(* ------------------------------------------------------------------ *)
(** ** More on names and paths *)

Section MoreNames.
Import JsString FilenameSpec.

Lemma all_units_app (P : ascii -> bool) (a b : string) :
  all_units P (a ++ b) = all_units P a && all_units P b.
Proof. induction a as [|c a IH]; simpl; [reflexivity|]. now rewrite IH, andb_assoc. Qed.

Lemma all_units_weaken (P Q : ascii -> bool) (s : string) :
  (forall c, P c = true -> Q c = true) -> all_units P s = true -> all_units Q s = true.
Proof.
  intros H. induction s as [|c s IH]; simpl; [reflexivity|].
  intros Hs. apply andb_true_iff in Hs as [Hc Hs]. now rewrite (H c Hc), IH.
Qed.

Lemma class_is_workspace_unit (c : ascii) : in_a_z_0_9 c = true -> workspace_unit c = true.
Proof. intros H. unfold workspace_unit. now rewrite H. Qed.

Lemma class_not_underscore (c : ascii) : in_a_z_0_9 c = true -> Ascii.eqb c "_"%char = false.
Proof.
  destruct (Ascii.eqb c "_"%char) eqn:E; [|reflexivity].
  apply Ascii.eqb_eq in E. subst c. vm_compute. discriminate.
Qed.

(** The scan of [replace(/[^a-z0-9]+/g, '_')] gives workspace units only,
    and no more units than it reads. *)
Lemma replace_runs_from_units (s : string) (matching : bool) :
  all_units workspace_unit (replace_runs_from matching s) = true /\
  String.length (replace_runs_from matching s) <= String.length s.
Proof.
  revert matching. induction s as [|c s IH]; intros matching; simpl; [split; [reflexivity|lia]|].
  destruct (in_a_z_0_9 c) eqn:Ec.
  - destruct (IH false) as [H1 H2]. simpl. rewrite H1, (class_is_workspace_unit c Ec).
    split; [reflexivity | lia].
  - destruct (IH true) as [H1 H2]. destruct matching; simpl.
    + split; [exact H1 | lia].
    + rewrite H1. split; [reflexivity | lia].
Qed.

Lemma replace_runs_from_underscores (s : string) :
  no_double_underscore (replace_runs_from false s) = true /\
  no_double_underscore (replace_runs_from true s) = true /\
  starts_with_underscore (replace_runs_from true s) = false.
Proof.
  induction s as [|c s (IHf & IHt & IHs)]; simpl; [repeat split|].
  destruct (in_a_z_0_9 c) eqn:Ec.
  - pose proof (class_not_underscore c Ec) as Hc.
    assert (H : no_double_underscore (String c (replace_runs_from false s)) = true).
    { simpl. destruct (replace_runs_from false s); [reflexivity|].
      now rewrite Hc, IHf. }
    repeat split; try exact H. simpl. exact Hc.
  - repeat split; try assumption.
    destruct (replace_runs_from true s) as [|b r]; [reflexivity|].
    simpl in IHs.
    change (negb (Ascii.eqb "_"%char "_"%char && Ascii.eqb b "_"%char)
            && no_double_underscore (String b r) = true).
    rewrite IHs, IHt. reflexivity.
Qed.

Lemma endsWithSlash_app (a b : string) :
  b <> "" -> Path.endsWithSlash (a ++ b) = Path.endsWithSlash b.
Proof.
  intros Hb. induction a as [|c a IH]; [reflexivity|].
  simpl. destruct (a ++ b) eqn:E.
  - destruct a; [simpl in E; contradiction | discriminate].
  - exact IH.
Qed.

Lemma split_no_slash (s : string) : all_units not_slash s = true -> split "/"%char s = [s].
Proof.
  induction s as [|c s IH]; simpl; [reflexivity|].
  intros H. apply andb_true_iff in H as [Hc Hs]. unfold not_slash in Hc.
  apply negb_true_iff in Hc. now rewrite Hc, (IH Hs).
Qed.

# WHAT IS REQUIRED:
Transcribe every record exactly.

# RESULT OF THIS TASK:
(* ------------------------------------------------------------------ *)
(** ** More on names and paths *)

Section MoreNames.
Import JsString FilenameSpec.

Lemma all_units_app (P : ascii -> bool) (a b : string) :
  all_units P (a ++ b) = all_units P a && all_units P b.
Proof. induction a as [|c a IH]; simpl; [reflexivity|]. now rewrite IH, andb_assoc. Qed.

Lemma all_units_weaken (P Q : ascii -> bool) (s : string) :
  (forall c, P c = true -> Q c = true) -> all_units P s = true -> all_units Q s = true.
Proof.
  intros H. induction s as [|c s IH]; simpl; [reflexivity|].
  intros Hs. apply andb_true_iff in Hs as [Hc Hs]. now rewrite (H c Hc), IH.
Qed.

Lemma class_is_workspace_unit (c : ascii) : in_a_z_0_9 c = true -> workspace_unit c = true.
Proof. intros H. unfold workspace_unit. now rewrite H. Qed.

Lemma class_not_underscore (c : ascii) : in_a_z_0_9 c = true -> Ascii.eqb c "_"%char = false.
Proof.
  destruct (Ascii.eqb c "_"%char) eqn:E; [|reflexivity].
  apply Ascii.eqb_eq in E. subst c. vm_compute. discriminate.
Qed.

(** The scan of [replace(/[^a-z0-9]+/g, '_')] gives workspace units only,
    and no more units than it reads. *)
Lemma replace_runs_from_units (s : string) (matching : bool) :
  all_units workspace_unit (replace_runs_from matching s) = true /\
  String.length (replace_runs_from matching s) <= String.length s.
Proof.
  revert matching. induction s as [|c s IH]; intros matching; simpl; [split; [reflexivity|lia]|].
  destruct (in_a_z_0_9 c) eqn:Ec.
  - destruct (IH false) as [H1 H2]. simpl. rewrite H1, (class_is_workspace_unit c Ec).
    split; [reflexivity | lia].
  - destruct (IH true) as [H1 H2]. destruct matching; simpl.
    + split; [exact H1 | lia].
    + rewrite H1. split; [reflexivity | lia].
Qed.

Lemma replace_runs_from_underscores (s : string) :
  no_double_underscore (replace_runs_from false s) = true /\
  no_double_underscore (replace_runs_from true s) = true /\
  starts_with_underscore (replace_runs_from true s) = false.
Proof.
  induction s as [|c s (IHf & IHt & IHs)]; simpl; [repeat split|].
  destruct (in_a_z_0_9 c) eqn:Ec.
  - pose proof (class_not_underscore c Ec) as Hc.
    assert (H : no_double_underscore (String c (replace_runs_from false s)) = true).
    { simpl. destruct (replace_runs_from false s); [reflexivity|].
      now rewrite Hc, IHf. }
    repeat split; try exact H. simpl. exact Hc.
  - repeat split; try assumption.
    destruct (replace_runs_from true s) as [|b r]; [reflexivity|].
    simpl in IHs.
    change (negb (Ascii.eqb "_"%char "_"%char && Ascii.eqb b "_"%char)
            && no_double_underscore (String b r) = true).
    rewrite IHs, IHt. reflexivity.
Qed.

Lemma endsWithSlash_app (a b : string) :
  b <> "" -> Path.endsWithSlash (a ++ b) = Path.endsWithSlash b.
Proof.
  intros Hb. induction a as [|c a IH]; [reflexivity|].
  simpl. destruct (a ++ b) eqn:E.
  - destruct a; [simpl in E; contradiction | discriminate].
  - exact IH.
Qed.

Lemma split_no_slash (s : string) : all_units not_slash s = true -> split "/"%char s = [s].
Proof.
  induction s as [|c s IH]; simpl; [reflexivity|].
  intros H. apply andb_true_iff in H as [Hc Hs]. unfold not_slash in Hc.
  apply negb_true_iff in Hc. now rewrite Hc, (IH Hs).
Qed.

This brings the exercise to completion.